(Records from a collection)
::::::
Definition blit_first (skew source_buffer : Z) : B Z :=
  fxsr ← b_get FXSR;
  source_buffer ← (if fxsr : bool then
      s ← _get_source_data (_do_source_shift source_buffer);
      add_source source_x_inc;; mret s
    else mret source_buffer);
  source_buffer ← _get_source_data (_do_source_shift source_buffer);
  blit_dest skew end_mask_1 source_buffer;; mret source_buffer.

Definition blit_middle (skew source_buffer : Z) : B Z :=
  add_source source_x_inc;;
  add_dest dest_x_inc;;
  source_buffer ← _get_source_data (_do_source_shift source_buffer);
  blit_dest skew end_mask_2 source_buffer;; mret source_buffer.

(** [~(0xffff>>skew)] is a negative [int], so the comparison with the mask is false. *)
Definition blit_last (skew source_buffer : Z) : B Z :=
  add_dest dest_x_inc;;
  let source_buffer := _do_source_shift source_buffer in
  nfsr ← b_get NFSR; m3 ← b_get end_mask_3;
  source_buffer ← (if negb nfsr || (m3 <? Z.lnot (0xffff ≫ skew)) then
      add_source source_x_inc;; _get_source_data source_buffer
    else mret source_buffer);
  blit_dest skew end_mask_3 source_buffer;; mret source_buffer.

Definition blit_line (skew source_buffer : Z) : B Z :=
  source_buffer ← blit_first skew source_buffer;
  n ← b_get x_count;
  source_buffer ← b_for (Z.to_nat (n - 2)) (blit_middle skew) source_buffer;
  source_buffer ← (if 2 <=? n then blit_last skew source_buffer else mret source_buffer);
  add_source source_y_inc;;
  add_dest dest_y_inc;;
  _do_halftone_inc;;
  mret source_buffer.

(** [do ... while (--b.y_count > 0)]: [n] bounds the lines. *)
Fixpoint blit_lines (n : nat) (skew source_buffer : Z) : B unit :=
  match n with
  | O => mret tt
  | S n =>
    source_buffer ← blit_line skew source_buffer;
    b_upd (λ b, b_y_count (u16 (b.(y_count) - 1)) b);;
    y ← b_get y_count;
    if 0 <? y then blit_lines n skew source_buffer else mret tt
  end.

Definition HOP_OPS : B unit :=
  skewr ← b_get skewreg;
  let skew := skewr .& 15 in
  h ← b_get hop;
  (if nz (h .& 1) then
     l ← b_get line_num;
     b_upd (b_halftone_curroffset (if nz (l .& 0x20) then skewr .& 15 else l .& 15));;
     yi ← b_get dest_y_inc;
     b_upd (b_halftone_direction (if 0 <=? yi then 1 else -1))
   else mret tt);;
  y ← b_get y_count;
  blit_lines (Z.to_nat (if y =? 0 then 65536 else y)) skew 0.
End HOP_OPS.
(** ** State *)

Record mmu_atc_line := mk_line {
  tag : Z;
  tt' : bool;
  valid_data : bool;
  valid_inst : bool;
  global : bool;
  modified : bool;
  write_protect : bool;
  hw : bool;
  bus_fault : bool;
  phys : Z }.

Definition l_tag (v : Z) (l : mmu_atc_line) : mmu_atc_line :=
  mk_line v l.(tt') l.(valid_data) l.(valid_inst) l.(global) l.(modified) l.(write_protect) l.(hw) l.(bus_fault)
    l.(phys).
Definition l_tt' (v : bool) (l : mmu_atc_line) : mmu_atc_line :=
  mk_line l.(tag) v l.(valid_data) l.(valid_inst) l.(global) l.(modified) l.(write_protect) l.(hw) l.(bus_fault)
    l.(phys).
Definition l_valid_data (v : bool) (l : mmu_atc_line) : mmu_atc_line :=
  mk_line l.(tag) l.(tt') v l.(valid_inst) l.(global) l.(modified) l.(write_protect) l.(hw) l.(bus_fault) l.(phys).
Definition l_valid_inst (v : bool) (l : mmu_atc_line) : mmu_atc_line :=
  mk_line l.(tag) l.(tt') l.(valid_data) v l.(global) l.(modified) l.(write_protect) l.(hw) l.(bus_fault) l.(phys).
Definition l_global (v : bool) (l : mmu_atc_line) : mmu_atc_line :=
  mk_line l.(tag) l.(tt') l.(valid_data) l.(valid_inst) v l.(modified) l.(write_protect) l.(hw) l.(bus_fault) l.(phys).
Definition l_modified (v : bool) (l : mmu_atc_line) : mmu_atc_line :=
  mk_line l.(tag) l.(tt') l.(valid_data) l.(valid_inst) l.(global) v l.(write_protect) l.(hw) l.(bus_fault) l.(phys).
Definition l_write_protect (v : bool) (l : mmu_atc_line) : mmu_atc_line :=
  mk_line l.(tag) l.(tt') l.(valid_data) l.(valid_inst) l.(global) l.(modified) v l.(hw) l.(bus_fault) l.(phys).
Definition l_hw (v : bool) (l : mmu_atc_line) : mmu_atc_line :=
  mk_line l.(tag) l.(tt') l.(valid_data) l.(valid_inst) l.(global) l.(modified) l.(write_protect) v l.(bus_fault)
    l.(phys).
Definition l_bus_fault (v : bool) (l : mmu_atc_line) : mmu_atc_line :=
  mk_line l.(tag) l.(tt') l.(valid_data) l.(valid_inst) l.(global) l.(modified) l.(write_protect) l.(hw) v l.(phys).
Definition l_phys (v : Z) (l : mmu_atc_line) : mmu_atc_line :=
  mk_line l.(tag) l.(tt') l.(valid_data) l.(valid_inst) l.(global) l.(modified) l.(write_protect) l.(hw) l.(bus_fault)
    v.

Definition zero_line : mmu_atc_line := mk_line 0 false false false false false false false false 0.

(** The registers of the CPU the MMU uses. *)
Record cpu_regs := mk_regs {
  supervisor : bool;
  sfc : Z;
  dfc : Z;
  urp : Z;
  srp : Z;
  tc : Z;
  mmu_enabled : bool;
  mmu_pagesize_8k : bool;
  dtt0 : Z;
  dtt1 : Z;
  itt0 : Z;
  itt1 : Z;
  mmusr : Z;
  mmu_fault_addr : Z;
  mmu_ssw : Z;
  wb3_data : Z;
  wb3_status : Z }.

Definition r_supervisor (v : bool) (r : cpu_regs) : cpu_regs :=
  mk_regs v r.(sfc) r.(dfc) r.(urp) r.(srp) r.(tc) r.(mmu_enabled) r.(mmu_pagesize_8k) r.(dtt0) r.(dtt1) r.(itt0)
    r.(itt1) r.(mmusr) r.(mmu_fault_addr) r.(mmu_ssw) r.(wb3_data) r.(wb3_status).
Definition r_sfc (v : Z) (r : cpu_regs) : cpu_regs :=
  mk_regs r.(supervisor) v r.(dfc) r.(urp) r.(srp) r.(tc) r.(mmu_enabled) r.(mmu_pagesize_8k) r.(dtt0) r.(dtt1)
    r.(itt0) r.(itt1) r.(mmusr) r.(mmu_fault_addr) r.(mmu_ssw) r.(wb3_data) r.(wb3_status).
Definition r_dfc (v : Z) (r : cpu_regs) : cpu_regs :=
  mk_regs r.(supervisor) r.(sfc) v r.(urp) r.(srp) r.(tc) r.(mmu_enabled) r.(mmu_pagesize_8k) r.(dtt0) r.(dtt1)
    r.(itt0) r.(itt1) r.(mmusr) r.(mmu_fault_addr) r.(mmu_ssw) r.(wb3_data) r.(wb3_status).
Definition r_urp (v : Z) (r : cpu_regs) : cpu_regs :=
  mk_regs r.(supervisor) r.(sfc) r.(dfc) v r.(srp) r.(tc) r.(mmu_enabled) r.(mmu_pagesize_8k) r.(dtt0) r.(dtt1)
    r.(itt0) r.(itt1) r.(mmusr) r.(mmu_fault_addr) r.(mmu_ssw) r.(wb3_data) r.(wb3_status).
Definition r_srp (v : Z) (r : cpu_regs) : cpu_regs :=
  mk_regs r.(supervisor) r.(sfc) r.(dfc) r.(urp) v r.(tc) r.(mmu_enabled) r.(mmu_pagesize_8k) r.(dtt0) r.(dtt1)
    r.(itt0) r.(itt1) r.(mmusr) r.(mmu_fault_addr) r.(mmu_ssw) r.(wb3_data) r.(wb3_status).
Definition r_tc (v : Z) (r : cpu_regs) : cpu_regs :=
  mk_regs r.(supervisor) r.(sfc) r.(dfc) r.(urp) r.(srp) v r.(mmu_enabled) r.(mmu_pagesize_8k) r.(dtt0) r.(dtt1)
    r.(itt0) r.(itt1) r.(mmusr) r.(mmu_fault_addr) r.(mmu_ssw) r.(wb3_data) r.(wb3_status).
Definition r_mmu_enabled (v : bool) (r : cpu_regs) : cpu_regs :=
  mk_regs r.(supervisor) r.(sfc) r.(dfc) r.(urp) r.(srp) r.(tc) v r.(mmu_pagesize_8k) r.(dtt0) r.(dtt1) r.(itt0)
    r.(itt1) r.(mmusr) r.(mmu_fault_addr) r.(mmu_ssw) r.(wb3_data) r.(wb3_status).
Definition r_mmu_pagesize_8k (v : bool) (r : cpu_regs) : cpu_regs :=
  mk_regs r.(supervisor) r.(sfc) r.(dfc) r.(urp) r.(srp) r.(tc) r.(mmu_enabled) v r.(dtt0) r.(dtt1) r.(itt0) r.(itt1)
    r.(mmusr) r.(mmu_fault_addr) r.(mmu_ssw) r.(wb3_data) r.(wb3_status).
Definition r_dtt0 (v : Z) (r : cpu_regs) : cpu_regs :=
  mk_regs r.(supervisor) r.(sfc) r.(dfc) r.(urp) r.(srp) r.(tc) r.(mmu_enabled) r.(mmu_pagesize_8k) v r.(dtt1)
    r.(itt0) r.(itt1) r.(mmusr) r.(mmu_fault_addr) r.(mmu_ssw) r.(wb3_data) r.(wb3_status).
Definition r_dtt1 (v : Z) (r : cpu_regs) : cpu_regs :=
  mk_regs r.(supervisor) r.(sfc) r.(dfc) r.(urp) r.(srp) r.(tc) r.(mmu_enabled) r.(mmu_pagesize_8k) r.(dtt0) v
    r.(itt0) r.(itt1) r.(mmusr) r.(mmu_fault_addr) r.(mmu_ssw) r.(wb3_data) r.(wb3_status).
Definition r_itt0 (v : Z) (r : cpu_regs) : cpu_regs :=
  mk_regs r.(supervisor) r.(sfc) r.(dfc) r.(urp) r.(srp) r.(tc) r.(mmu_enabled) r.(mmu_pagesize_8k) r.(dtt0) r.(dtt1)
    v r.(itt1) r.(mmusr) r.(mmu_fault_addr) r.(mmu_ssw) r.(wb3_data) r.(wb3_status).
Definition r_itt1 (v : Z) (r : cpu_regs) : cpu_regs :=
  mk_regs r.(supervisor) r.(sfc) r.(dfc) r.(urp) r.(srp) r.(tc) r.(mmu_enabled) r.(mmu_pagesize_8k) r.(dtt0) r.(dtt1)
    r.(itt0) v r.(mmusr) r.(mmu_fault_addr) r.(mmu_ssw) r.(wb3_data) r.(wb3_status).
Definition r_mmusr (v : Z) (r : cpu_regs) : cpu_regs :=
  mk_regs r.(supervisor) r.(sfc) r.(dfc) r.(urp) r.(srp) r.(tc) r.(mmu_enabled) r.(mmu_pagesize_8k) r.(dtt0) r.(dtt1)
    r.(itt0) r.(itt1) v r.(mmu_fault_addr) r.(mmu_ssw) r.(wb3_data) r.(wb3_status).
Definition r_mmu_fault_addr (v : Z) (r : cpu_regs) : cpu_regs :=
  mk_regs r.(supervisor) r.(sfc) r.(dfc) r.(urp) r.(srp) r.(tc) r.(mmu_enabled) r.(mmu_pagesize_8k) r.(dtt0) r.(dtt1)
    r.(itt0) r.(itt1) r.(mmusr) v r.(mmu_ssw) r.(wb3_data) r.(wb3_status).
Definition r_mmu_ssw (v : Z) (r : cpu_regs) : cpu_regs :=
  mk_regs r.(supervisor) r.(sfc) r.(dfc) r.(urp) r.(srp) r.(tc) r.(mmu_enabled) r.(mmu_pagesize_8k) r.(dtt0) r.(dtt1)
    r.(itt0) r.(itt1) r.(mmusr) r.(mmu_fault_addr) v r.(wb3_data) r.(wb3_status).
Definition r_wb3_data (v : Z) (r : cpu_regs) : cpu_regs :=
  mk_regs r.(supervisor) r.(sfc) r.(dfc) r.(urp) r.(srp) r.(tc) r.(mmu_enabled) r.(mmu_pagesize_8k) r.(dtt0) r.(dtt1)
    r.(itt0) r.(itt1) r.(mmusr) r.(mmu_fault_addr) r.(mmu_ssw) v r.(wb3_status).
Definition r_wb3_status (v : Z) (r : cpu_regs) : cpu_regs :=
  mk_regs r.(supervisor) r.(sfc) r.(dfc) r.(urp) r.(srp) r.(tc) r.(mmu_enabled) r.(mmu_pagesize_8k) r.(dtt0) r.(dtt1)
    r.(itt0) r.(itt1) r.(mmusr) r.(mmu_fault_addr) r.(mmu_ssw) r.(wb3_data) v.

(** [atc_l1] is indexed by [super][data][write][index], [atc_l2] by [super][index], in one
    dimension as in memory; [current_atc] is the first index. *)
Record mmu := mk_mmu {
  regs : cpu_regs;
  ram : gmap Z Z;
  atc_l1 : gmap Z mmu_atc_line;
  atc_l2 : gmap Z mmu_atc_line;
  current_atc : bool }.

Definition s_regs (v : cpu_regs) (s : mmu) : mmu :=
  mk_mmu v s.(ram) s.(atc_l1) s.(atc_l2) s.(current_atc).
Definition s_ram (v : gmap Z Z) (s : mmu) : mmu :=
  mk_mmu s.(regs) v s.(atc_l1) s.(atc_l2) s.(current_atc).
Definition s_atc_l1 (v : gmap Z mmu_atc_line) (s : mmu) : mmu :=
  mk_mmu s.(regs) s.(ram) v s.(atc_l2) s.(current_atc).
Definition s_atc_l2 (v : gmap Z mmu_atc_line) (s : mmu) : mmu :=
  mk_mmu s.(regs) s.(ram) s.(atc_l1) v s.(current_atc).
Definition s_current_atc (v : bool) (s : mmu) : mmu :=
  mk_mmu s.(regs) s.(ram) s.(atc_l1) s.(atc_l2) v.

Definition lget (a : gmap Z mmu_atc_line) (i : Z) : mmu_atc_line := default zero_line (a !! i).

(** ** Control *)

Inductive wordsizes := sz_byte | sz_word | sz_long.
Definition bytes (sz : wordsizes) : Z := match sz with sz_byte => 1 | sz_word => 2 | sz_long => 4 end.

Inductive hw_access := HWget (sz : wordsizes) (addr : Z) | HWput (sz : wordsizes) (addr value : Z).

Inductive mmu_stop :=
  | ArrayBounds
  | WildAccess (addr : Z)
  | Illegal (opcode : Z)       (** op_illg *)
  | Aborted                    (** abort() *)
  | Unfinished.                (** no behaviour of the code: a loop the model does not follow *)

Inductive mres (A : Type) :=
  | MOk (a : A) (s : mmu)
  | MThrow (s : mmu)           (** THROW(2) *)
  | MHardware (h : hw_access) (s : mmu)
  | MStop (e : mmu_stop).
Arguments MOk {A}. Arguments MThrow {A}. Arguments MHardware {A}. Arguments MStop {A}.

Definition M (A : Type) : Type := mmu → mres A.

#[global] Instance M_ret : MRet M := λ A a s, MOk a s.
#[global] Instance M_bind : MBind M := λ A B f m s,
  match m s with MOk a s => f a s | MThrow s => MThrow s | MHardware h s => MHardware h s | MStop e => MStop e end.

Definition m_get {A} (f : mmu → A) : M A := λ s, MOk (f s) s.
Definition m_reg {A} (f : cpu_regs → A) : M A := λ s, MOk (f s.(regs)) s.
Definition m_upd (f : mmu → mmu) : M unit := λ s, MOk tt (f s).
Definition m_set (f : cpu_regs → cpu_regs) : M unit := λ s, MOk tt (s_regs (f s.(regs)) s).
Definition m_throw {A} : M A := λ s, MThrow s.
Definition m_hardware {A} (h : hw_access) : M A := λ s, MHardware h s.
Definition m_stop {A} (e : mmu_stop) : M A := λ _, MStop e.
(** [TRY { body } CATCH { handler }] *)
Definition m_try {A} (body : M A) (handler : M A) : M A := λ s, match body s with MThrow s => handler s | r => r end.
Definition m_when (b : bool) (m : M unit) : M unit := if b then m else mret tt.

(** ** Physical memory *)

Section mmu.
Context `{ram_config}.

Definition check_ram_boundary (addr size : Z) (write : bool) : M unit :=
  if test_ram_boundary addr size write then mret tt
  else m_set (λ r, r_mmu_ssw (((size .& 3) ≪ 5) .| (if write then 0 else 1 ≪ 8)) (r_mmu_fault_addr addr r));; m_throw.

(** The memory itself, at addresses that have been checked; it must be inside the emulated
    memory.  (Only writes of the emulated machine distinguish ROM from RAM.) *)
Definition real_get (sz : wordsizes) (addr : Z) : M Z :=
  if test_ram_boundary addr (bytes sz) false then
    m ← m_get ram;
    mret (match sz with sz_byte => do_get_mem_byte m addr | sz_word => do_get_mem_word m addr | sz_long => do_get_mem_long m addr end)
  else m_stop (WildAccess addr).

Definition real_put (sz : wordsizes) (addr v : Z) : M unit :=
  if test_ram_boundary addr (bytes sz) false then
    m_upd (λ s, s_ram (match sz with sz_byte => do_put_mem_byte addr v s.(ram) | sz_word => do_put_mem_word addr v s.(ram) | sz_long => do_put_mem_long addr v s.(ram) end) s)
  else m_stop (WildAccess addr).

Definition phys_get_long (addr : Z) : M Z :=
  let addr := phys_addr addr in
  if is_hardware addr then m_hardware (HWget sz_long addr)
  else check_ram_boundary addr 4 false;; real_get sz_long addr.

Definition phys_put_long (addr l : Z) : M unit :=
  let addr := phys_addr addr in
  if is_hardware addr then m_hardware (HWput sz_long addr l)
  else check_ram_boundary addr 4 true;; real_put sz_long addr l.

(** ** Transparent translation *)

Definition MMU_TTR_LOGICAL_BASE : Z := 0xff000000.
Definition MMU_TTR_LOGICAL_MASK : Z := 0x00ff0000.
Definition MMU_TTR_BIT_ENABLED : Z := 1 ≪ 15.
Definition MMU_TTR_BIT_SFIELD_ENABLED : Z := 1 ≪ 14.
Definition MMU_TTR_BIT_SFIELD_SUPER : Z := 1 ≪ 13.
Definition MMU_TTR_BIT_WRITE_PROTECT : Z := 1 ≪ 2.

Inductive ttr_match := TTR_NO_MATCH | TTR_NO_WRITE | TTR_OK_MATCH.

#[global] Instance ttr_match_eq_dec : EqDecision ttr_match.
Proof. solve_decision. Defined.

Definition mmu_make_transparent_region (baseaddr size : Z) (datamode : bool) : M unit :=
  ttr0 ← m_reg (if datamode then dtt0 else itt0);
  ttr1 ← m_reg (if datamode then dtt1 else itt1);
  let v := ((baseaddr .& MMU_TTR_LOGICAL_BASE) .| ((u32 (baseaddr + size - 1) .& MMU_TTR_LOGICAL_BASE) ≫ 8)) .| MMU_TTR_BIT_ENABLED in
  if ttr1 .& MMU_TTR_BIT_ENABLED =? 0 then m_set (if datamode then r_dtt1 v else r_itt1 v)
  else if ttr0 .& MMU_TTR_BIT_ENABLED =? 0 then m_set (if datamode then r_dtt0 v else r_itt0 v)
  else mret tt.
::::::
**What is expected**
Please give again the lines above between the line holding "mk_mmu v s.(ram)" and the line holding "match m s with", inclusive, exactly as they are and with nothing added.

**Task result**
  mk_mmu v s.(ram) s.(atc_l1) s.(atc_l2) s.(current_atc).
Definition s_ram (v : gmap Z Z) (s : mmu) : mmu :=
  mk_mmu s.(regs) v s.(atc_l1) s.(atc_l2) s.(current_atc).
Definition s_atc_l1 (v : gmap Z mmu_atc_line) (s : mmu) : mmu :=
  mk_mmu s.(regs) s.(ram) v s.(atc_l2) s.(current_atc).
Definition s_atc_l2 (v : gmap Z mmu_atc_line) (s : mmu) : mmu :=
  mk_mmu s.(regs) s.(ram) s.(atc_l1) v s.(current_atc).
Definition s_current_atc (v : bool) (s : mmu) : mmu :=
  mk_mmu s.(regs) s.(ram) s.(atc_l1) s.(atc_l2) v.

Definition lget (a : gmap Z mmu_atc_line) (i : Z) : mmu_atc_line := default zero_line (a !! i).

(** ** Control *)

Inductive wordsizes := sz_byte | sz_word | sz_long.
Definition bytes (sz : wordsizes) : Z := match sz with sz_byte => 1 | sz_word => 2 | sz_long => 4 end.

Inductive hw_access := HWget (sz : wordsizes) (addr : Z) | HWput (sz : wordsizes) (addr value : Z).

Inductive mmu_stop :=
  | ArrayBounds
  | WildAccess (addr : Z)
  | Illegal (opcode : Z)       (** op_illg *)
  | Aborted                    (** abort() *)
  | Unfinished.                (** no behaviour of the code: a loop the model does not follow *)

Inductive mres (A : Type) :=
  | MOk (a : A) (s : mmu)
  | MThrow (s : mmu)           (** THROW(2) *)
  | MHardware (h : hw_access) (s : mmu)
  | MStop (e : mmu_stop).
Arguments MOk {A}. Arguments MThrow {A}. Arguments MHardware {A}. Arguments MStop {A}.

Definition M (A : Type) : Type := mmu → mres A.

#[global] Instance M_ret : MRet M := λ A a s, MOk a s.
#[global] Instance M_bind : MBind M := λ A B f m s,
  match m s with MOk a s => f a s | MThrow s => MThrow s | MHardware h s => MHardware h s | MStop e => MStop e end.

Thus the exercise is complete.